Bresler Bresler
Transformation of Pain

by

David Bresler, Ph.D.





Pain Versus Suffering

You've covered a broad range of techniques in this two-part interview, discussing a great variety of powerful tools that help decrease pain sensation and increase pain tolerance. Over the past few years there has been much said about endorphins and how they relate to pain. How do you think about endorphins?

The endorphins have nothing to do with pain and everything to do with suffering. When we give patients a shot of morphine, which mimics the effects of endorphins, they say, "Well, it still hurts, but it doesn't bother me." We haven't blocked pain. We've enhanced tolerance and reduced suffering. Suffering reflects an ability to handle pain. If someone is not eating or sleeping, not working... that's suffering. The one thing I've learned over the years is that it is possible to have pain and yet not suffer. It depends on one's attitude toward pain and this is where imagery becomes quite vital. If people see their pain as a teacher, as an opportunity for growth and change, they begin to use the pain and its energy to move them through a process of transformation.

If, on the other hand, they imagine pain to be some horrible, catastrophic enemy that's out to get them, they're going to suffer. So imagery is a powerful way to stimulate endorphin release, to elevate tolerance and reduce suffering.

Is that a theory or is this something you've measured? DIno

There is presumptive evidence. Nothing I've measured. But placebos are well-known to increase endorphin activity and placebos utilize imagery. It's the power of positive expectation and faith.

So you can give someone a sugar pill, tell them it's the newest, most potent pain killer in the world and you can measure a rise in endorphins?

Correct. That sort of work has been documented. Now no one has yet monitored the kind of work that Dr. Marty Rossman and I do...Interactive Guided Imagery... and monitored endorphins or B-Enkephalins. But the presumptive evidence is there.

Are there any kinds of pain that are resistant to this vast arsenal of imagery techniques?

One is phantom limb pain, when, for example, the experience of pain remains in an extremity that has been amputated. It's baffling. It's a really complicated issue that is poorly understood. Treatment options are minimal and from an imagery point of view all you can hope to do is to enhance one's tolerance to it. I haven't had much luck. There are other intractable pain states that remain refractory to just about anything that you do...such as thalamic pain.

David, you have shared some truly remarkable and powerful ideas and techniques in this two-part interview. I appreciate your fantastic contribution. Do you have any closing comments?

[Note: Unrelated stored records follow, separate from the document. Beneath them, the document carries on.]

(* ===== verification/CallResponses.v ===== *)
(** * CallResponses: the answers to a call's INVITE

    What the handler of a response does, for a call to a carrier and for a call to
    an application server: a failed trunk is replaced by another carrier's, a redirection is
    followed, an acceptance and a final failure are passed back. *)

From S2P Require Import Prelude Text Sip Bimap Ssp FsInstance FsMonitor Routing SspConfig Routes.
From S2P Require Import Cdr CdrWriter TrunkStats CallControl CallTables CallSafety CallRuns CallEffects CallSetup.

(** ** Specifications *)

Section Specifications.
Context {P C : Type} {pool : ServerPool P} {routes : CallRoutes C}.
#[local] Abbreviation St := (Ctl P C).

(** The INVITE [orq], on leg [b], is outstanding for the INVITE [irq], on leg [a]. *)
Record call_in_progress (s : St) (irq orq a b : Z) : Prop := {
  cp_trans : (irq, orq) ∈ m_transactions s;
  cp_dialog : (a, b) ∈ m_dialogs s;
  cp_orq : orqs (stack_of (m_calls s)) !! orq = Some (b, response_to_invite, sip_method_invite);
  cp_irq : irqs (stack_of (m_calls s)) !! irq = Some a
}.

(** A failure of a trunk in the statistics. *)
Definition failure_counted (t : TerminationAttempt) (status : Z) (stats : gmap string TrunkStats) : gmap string TrunkStats :=
  match stats !! m_sipTrunk t with
  | Some tr => match incrementFailureCount status tr with Ok tr => <[ m_sipTrunk t := tr ]> stats | Fault _ => stats end
  | None => stats
  end.

(** The rest of the handler, with the record [p] of the call. *)
Definition respond_to_invite (an : answers) (irq orq a b p status : Z) (dialog : option SipDialogInfo)
    (termination : option TerminationAttempt) (sip : sip_t) : M St Z :=
  let final := 200 <=? status in
  timer ← (if status =? 200 then invite_accepted an b a dialog sip else mret None);
  cranked ← (if final && negb (status =? 200) then crank an irq orq b p status sip else mret false);
  let proxied := negb (100 =? status) && negb cranked in
  finish_response proxied (final && negb cranked) (final && negb (status =? 200) && negb cranked)
    irq orq b status timer sip;;
  match termination with
  | None => when final (post_copy p (fun c =>
      populateFinalResponseCdr (an_now an) status (setCdrType origination_final_response c)))
  | Some _ => when (final && proxied) (post_copy p (fun c =>
      setCdrType termination_attempt (populateFinalResponseCdr (an_now an) status c)))
  end;;
  mret 0.

(** The URI of a Contact header, in text. *)
Definition contact_uri (u : url_t) : string :=
  stream ([Some "sip:"; url_user u; Some "@"; url_host u] ++
          match url_port u with Some p => [Some ":"; Some p] | None => [] end).

(** The next carrier's trunk takes the place of the failed one in the attempt
    and in the record; a copy of the record, with the failure, is posted. *)
Definition next_trunk (to : addr_t) (address carrier charge : string) : TerminationAttempt -> TerminationAttempt :=
  crankback (invite_url (url_user (a_url to)) address) carrier address (charge_header charge address).
Definition carrier_changed (an : answers) (orq p status : Z) (t : TerminationAttempt) (to : addr_t) (c : CdrInfo)
    (address carrier charge : string) (cfg : C) (s : St) : St :=
  (record_posted (setCdrType termination_attempt (populateFinalResponseCdr (an_now an) status c))
     (s <| m_mapTrunkStats ::= failure_counted t status |> <| m_Config := cfg |>))
    <| m_mapTerminationAttempts ::= alter (next_trunk to address carrier charge) orq |>
    <| m_cdrs ::= queue_step (QChange p (fun c => setTerminatingCarrierAddress address (setTerminatingCarrier carrier c))) |>.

In my experience imagery is one of the most powerful interventions that we have available to help people in pain. And I hope to see it being used more broadly. I always come back to the lemon experience. As you imagine yourself biting into a lemon, you begin to salivate which is a direct physiologic response. Imagery techniques for pain control also evoke physiologic change in the body with relatively minimal side effects, complications and toxicity. Imagery is a way to produce many of the physiologic effects that medications do but without toxicity. And this is very clearly seen in pain control.

Don't get me wrong. I give thanks every day that we have morphine and other powerful pain-relieving drugs. We're not trying to replace medications because there are certain circumstances where medications are far more appropriate or helpful, such as after surgery. But for management of chronic pain, imagery can often do much more than can medications, and I'm happy to see interest in its use rising.